Today we celebrate Global Accessibility Awareness Day 2023 by advocating for increased accessibility in order to accommodate different abilities and ways of thinking. 

Read below for Zoe's story of coping with dyslexia, and the ways that we are increasing accessibility to our products at Pogo Digital Healthcare.

ᐊ Previous Page

1 in 7 people in UK have brains which function, learn and process information slightly differently. These people are known as neurodivergent, a group which includes me.  

I grew up in a family where everyone was good at science, very creative and very slow to learn to read and write. We didn’t have lots of rules as my mum would just forget what they were, so things were kept as simple as possible, including our names which are all spelt phonetically. Scrabble was banned as words were just made up and opponents didn’t realise until it was too late.  

At the age of 7 I was in one of the top reading groups at school (I was always very competitive) and everyone thought I was great at English. That was until my older sister, annoyed that I appeared to be doing better than her, suggested that my mum try getting me to read an easier book that I hadn’t seen before. I couldn’t read a word. I’d got through without anyone knowing as I’d memorised every book. I was sent off to a clinical phycologist and diagnosed with dyslexia. 

Living with dyslexia, doesn’t mean that you can’t learn to read or write; it’s just harder and can take longer. Some of our greatest scientists and business minds have been dyslexic, but despite some brilliant role models, there’s still a huge amount of stigma and shame attached to poor literacy, with many being labelled as “stupid” or “thick”.  People with dyslexia don’t tend to give up quickly and are good at finding ways around problems, perhaps because our brains work differently, but it might just be because we’ve been forced to do so our whole lives.  

Poor literacy is a far bigger issue than many realise. The average UK reading age is only 9 years, and research from the National Literacy Trust suggests that 1 in 4 adults in Scotland struggle as a result of poor literacy skills.  

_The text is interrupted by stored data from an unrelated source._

(* ===== verification/FiberProofs.v ===== *)
(** * FiberProofs: where a fiber is

    [queue_inv] holds in every state of every interleaving: a fiber is in the
    run queue, the inbox or a thread's hand exactly when it is [READY], and
    never twice; the worker's thread runs the one [RUNNING] fiber or settles
    the one [PARKING]; the table of live fibers is exact. *)

From stdpp Require Import gmap.
From S2P Require Import Prelude.
From S2P Require Import Sleep.
From S2P Require Import Fiber.

Open Scope c_scope.

Implicit Types (w : BeansWorker) (m : gmap Z BeansFiber) (r : resume_pc) (k : owner).

(** ** Views of the fiber table *)

Definition st m (f : Z) : option fiber_state := fb_state <$> m !! f.
Definition jo m (f : Z) : option (option Z) := fb_joiner <$> m !! f.
Definition co m (f : Z) : option cont := fb_cont <$> m !! f.
Definition pe m (f : Z) : bool := match m !! f with Some x => pending_wake x | None => false end.

Lemma view_alter {A} (p : BeansFiber -> A) m f g h :
  (forall x, p (g x) = p x) -> p <$> alter g f m !! h = p <$> m !! h.
Proof.
  intros Hp. destruct (decide (h = f)) as [->|Hh]; [|by rewrite lookup_alter_ne].
  rewrite lookup_alter_eq. destruct (m !! f); cbn; [by rewrite Hp|done].
Qed.

Lemma st_keep m f g h : (forall x, fb_state (g x) = fb_state x) -> st (alter g f m) h = st m h.
Proof. apply view_alter. Qed.
Lemma jo_keep m f g h : (forall x, fb_joiner (g x) = fb_joiner x) -> jo (alter g f m) h = jo m h.
Proof. apply view_alter. Qed.
Lemma co_keep m f g h : (forall x, fb_cont (g x) = fb_cont x) -> co (alter g f m) h = co m h.
Proof. apply view_alter. Qed.
Lemma pe_keep m f g h : (forall x, pending_wake (g x) = pending_wake x) -> pe (alter g f m) h = pe m h.
Proof.
  intros Hp. unfold pe. destruct (decide (h = f)) as [->|Hh]; [|by rewrite lookup_alter_ne].
  rewrite lookup_alter_eq. by destruct (m !! f); cbn.
Qed.

Lemma st_set m f s h : is_Some (m !! f) -> st (alter (set_state s) f m) h = if decide (h = f) then Some s else st m h.
Proof.
  intros [x Hx]. unfold st. case_decide as Hh; [subst; rewrite lookup_alter_eq, Hx; done|by rewrite lookup_alter_ne].
Qed.

Lemma st_some m f s : st m f = Some s -> is_Some (m !! f).
Proof. unfold st. destruct (m !! f); [eauto|done]. Qed.

Lemma co_set m f s h : is_Some (m !! f) -> co (alter (set_cont s) f m) h = if decide (h = f) then Some s else co m h.
Proof.
  intros [x Hx]. unfold co. case_decide as Hh; [subst; rewrite lookup_alter_eq, Hx; done|by rewrite lookup_alter_ne].
Qed.
Lemma jo_set m f s h : is_Some (m !! f) -> jo (alter (set_joiner s) f m) h = if decide (h = f) then Some s else jo m h.
Proof.
  intros [x Hx]. unfold jo. case_decide as Hh; [subst; rewrite lookup_alter_eq, Hx; done|by rewrite lookup_alter_ne].
Qed.
Lemma pe_set m f b h : is_Some (m !! f) -> pe (alter (set_pending b) f m) h = if decide (h = f) then b else pe m h.
Proof.
  intros [x Hx]. unfold pe. case_decide as Hh; [subst; rewrite lookup_alter_eq, Hx; done|by rewrite lookup_alter_ne].
Qed.

(** ** Who holds a fiber *)

Definition pushing r : list Z := match r with RPush f => [f] | _ => [] end.

Fixpoint owner_pushing (o : owner) : list Z := match o with OResume r k => pushing r ++ owner_pushing k | _ => [] end.

Fixpoint owner_running (o : owner) : option Z :=
  match o with
  | ORun f | OJoin f _ | OSleep f _ | OParkLatch f | OStore f _ | OBack f => Some f
  | OResume _ k => owner_running k
  | _ => None
  end.

Fixpoint owner_parking (o : owner) : option Z :=
  match o with
  | OSettle f _ | OSettleCas f | OReady f => Some f
  | OResume _ k => owner_parking k
  | _ => None
  end.

Definition queued w : list Z := w_ready w ++ w_inbox w ++ owner_pushing (w_owner w) ++ (w_remote w ≫= pushing).

Record queue_inv w : Prop := {
  q_nodup : NoDup (queued w);
  q_ready : forall f, f ∈ queued w <-> st (w_fibers w) f = Some FIBER_READY;
  q_run : forall f, owner_running (w_owner w) = Some f <-> st (w_fibers w) f = Some FIBER_RUNNING;
  q_park : forall f, owner_parking (w_owner w) = Some f <-> st (w_fibers w) f = Some FIBER_PARKING;
  q_all : NoDup (w_all w);
  q_live : w_live w = Z.of_nat (length (w_all w));
  q_known : forall f, f ∈ w_all w <-> exists s, st (w_fibers w) f = Some s /\ s <> FIBER_DONE
}.

(** Nothing of it changes. *)
Lemma queue_keep w w' : queue_inv w -> queued w' ≡ₚ queued w -> (forall f, st (w_fibers w') f = st (w_fibers w) f) ->
  owner_running (w_owner w') = owner_running (w_owner w) -> owner_parking (w_owner w') = owner_parking (w_owner w) ->
  w_all w' = w_all w -> w_live w' = w_live w -> queue_inv w'.
Proof.
  intros [Hn Hr Hru Hp Ha Hl Hk] Hq Hst Hr' Hp' Ha' Hl'. split.
  - by rewrite Hq.
  - intros f. by rewrite Hq, Hst.
  - intros f. by rewrite Hr', Hst.
  - intros f. by rewrite Hp', Hst.
  - by rewrite Ha'.
  - by rewrite Ha', Hl'.
  - intros f. by rewrite Ha', Hst.
Qed.

(** Fiber [f] moves to state [s]. *)
Lemma queue_move w w' f (s : option fiber_state) : queue_inv w -> (forall g, st (w_fibers w') g = if decide (g = f) then s else st (w_fibers w) g) ->
  NoDup (queued w') ->
  (forall g, g ∈ queued w' <-> if decide (g = f) then s = Some FIBER_READY else g ∈ queued w) ->
  (forall g, owner_running (w_owner w') = Some g <-> if decide (g = f) then s = Some FIBER_RUNNING else owner_running (w_owner w) = Some g) ->
  (forall g, owner_parking (w_owner w') = Some g <-> if decide (g = f) then s = Some FIBER_PARKING else owner_parking (w_owner w) = Some g) ->
  NoDup (w_all w') -> w_live w' = Z.of_nat (length (w_all w')) ->
  (forall g, g ∈ w_all w' <-> if decide (g = f) then exists s', s = Some s' /\ s' <> FIBER_DONE else g ∈ w_all w) -> queue_inv w'.
Proof.
  intros [Hn Hr Hru Hp Ha Hl Hk] Hst Hn' Hr' Hru' Hp' Ha' Hl' Hk'. split; try done.
  - intros g. rewrite Hr', Hst. case_decide; [done|apply Hr].
  - intros g. rewrite Hru', Hst. case_decide; [done|apply Hru].
  - intros g. rewrite Hp', Hst. case_decide; [done|apply Hp].
  - intros g. rewrite Hk', Hst. case_decide; [done|apply Hk].
Qed.

(** A live fiber changes state and stays live. *)
Lemma queue_shift w w' f s0 s : queue_inv w -> st (w_fibers w) f = Some s0 -> s0 <> FIBER_DONE -> s <> FIBER_DONE -> s0 <> s ->
  (forall g, st (w_fibers w') g = if decide (g = f) then Some s else st (w_fibers w) g) ->
  match s0, s with
  | FIBER_READY, _ => queued w ≡ₚ f :: queued w'
  | _, FIBER_READY => queued w' ≡ₚ f :: queued w
  | _, _ => queued w' ≡ₚ queued w
  end ->
  owner_running (w_owner w') = match s, s0 with FIBER_RUNNING, _ => Some f | _, FIBER_RUNNING => None | _, _ => owner_running (w_owner w) end ->
  (s = FIBER_RUNNING -> owner_running (w_owner w) = None) ->
  owner_parking (w_owner w') = match s, s0 with FIBER_PARKING, _ => Some f | _, FIBER_PARKING => None | _, _ => owner_parking (w_owner w) end ->
  (s = FIBER_PARKING -> owner_parking (w_owner w) = None) ->
  w_all w' = w_all w -> w_live w' = w_live w -> queue_inv w'.
Proof.
  intros Hinv Hs0 Hd0 Hd Hne Hst Hq Hr Hrn Hp Hpn Ha Hl. pose proof Hinv as [Hn Hre Hru Hpk Hal Hli Hk].
  apply (queue_move w w' f (Some s)); try done.
  - destruct s0, s; try done; rewrite ?Hq; try done; try (apply NoDup_cons; split; [rewrite Hre, Hs0; congruence|done]);
      rewrite Hq in Hn; by apply NoDup_cons in Hn as [_ Hn].
  - intros g. pose proof (Hre g) as Hg. case_decide as Hgf.
    + subst g. rewrite Hs0 in Hg. destruct s0, s; try done; rewrite ?Hq, ?elem_of_cons;
        try (rewrite Hq in Hn; apply NoDup_cons in Hn as [Hn _]); split; try done; try (by intros ?%Hg); try (by left); intros; congruence.
    + destruct s0, s; try done; rewrite ?Hq, ?elem_of_cons; tauto.
  - intros g. pose proof (Hru f) as Hf. rewrite Hr. rewrite Hs0 in Hf. case_decide as Hgf.
    + subst g. destruct s, s0; try done; split; try done; try (intros H; apply Hf in H; congruence); congruence.
    + destruct s, s0; try done; split; try congruence; rewrite ?(Hrn eq_refl); try done; intros H; exfalso; apply Hgf;
        pose proof (proj2 Hf eq_refl); congruence.
  - intros g. pose proof (Hpk f) as Hf. rewrite Hp. rewrite Hs0 in Hf. case_decide as Hgf.
    + subst g. destruct s, s0; try done; split; try done; try (intros H; apply Hf in H; congruence); congruence.
    + destruct s, s0; try done; split; try congruence; rewrite ?(Hpn eq_refl); try done; intros H; exfalso; apply Hgf;
        pose proof (proj2 Hf eq_refl); congruence.
  - by rewrite Ha.
  - by rewrite Ha, Hl.
  - intros g. rewrite Ha. case_decide as Hgf; [|done]. subst g. rewrite Hk. split; intros _; eauto.
Qed.

(** ** Joins and the pool *)

Fixpoint owner_head (o : owner) : option (Z * Z) :=
  match o with OJoin f c => Some (f, c) | OResume _ k => owner_head k | _ => None end.
Fixpoint owner_finished (o : owner) : option Z :=
  match o with OFinished f => Some f | OResume _ k => owner_finished k | _ => None end.

(** A child is joined by one fiber and handed back once. *)
Record link_inv w : Prop := {
  l_wait : forall f c, co (w_fibers w) f = Some (KJoin c) -> jo (w_fibers w) c = Some (Some f) /\ c ∉ w_pool w;
  l_head : forall f c, owner_head (w_owner w) = Some (f, c) -> jo (w_fibers w) c = Some None /\ c ∉ w_pool w;
  l_fin : forall f, owner_finished (w_owner w) = Some f -> st (w_fibers w) f = Some FIBER_DONE /\ f ∉ w_pool w;
  l_nodup : NoDup (w_pool w);
  l_pool : forall f, f ∈ w_pool w -> st (w_fibers w) f = Some FIBER_DONE
}.

Lemma link_keep w w' : link_inv w -> w_pool w' = w_pool w ->
  (forall f c, co (w_fibers w') f = Some (KJoin c) -> co (w_fibers w) f = Some (KJoin c)) ->
  (forall f, jo (w_fibers w') f = jo (w_fibers w) f) ->
  (forall f, st (w_fibers w) f = Some FIBER_DONE -> st (w_fibers w') f = Some FIBER_DONE) ->
  owner_head (w_owner w') = None \/ owner_head (w_owner w') = owner_head (w_owner w) ->
  owner_finished (w_owner w') = None \/ owner_finished (w_owner w') = owner_finished (w_owner w) -> link_inv w'.
Proof.
  intros [Hw Hh Hf Hn Hp] Hpool Hco Hjo Hst Ho Hfi. split.
  - intros f c Hc. rewrite Hjo, Hpool. by apply Hw, Hco.
  - intros f c. rewrite Hjo, Hpool. destruct Ho as [-> | ->]; [done|apply Hh].
  - intros f. rewrite Hpool. destruct Hfi as [-> | ->]; [done|]. intros H. destruct (Hf f H). auto.
  - by rewrite Hpool.
  - intros f. rewrite Hpool. auto.
Qed.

I was one of the lucky ones. I was given extra support throughout my childhood which meant that as an adult my dyslexia has not held me back. However, I am aware that certain tasks take longer and require more brain power and energy. If I’m sick, over tired or stressed my reading and writing skills are the first to go.  

At Pogo Digital Healthcare, when we were piloting Tailored Talks Long COVID pathway, our patients fed back that they were sometimes too tired to read the information we provided. This resonated hugely with me. It’s not that people with Long COVID can’t read, the majority can, it’s just that it takes more energy – a resource that’s in limited supply. This is often the same for the stroke patients who receive our Tailored Talks at hospital discharge, struggling with fatigue and language issues, alongside families and carers struggling to cope with stress.  

Tailored Talks now has a wide range of accessibility functions, to better cater for those who are neurodivergent, and those who just need the extra support, for whatever reason. These include a readback function, bookmarks and even options to change the slide colours. Our Long COVID pathway now also includes short films created by medical experts. If a person using our pathway struggles to read, no one has to know, there’s no stigma, they can simply press a button and it’s read out loud for them.  

Technology will continue to make life so much easier for the next generation of slightly different brains. As we celebrate Global Accessibility Awareness Day, I have huge hopes for the future and am pleased that we can play a small part in that change.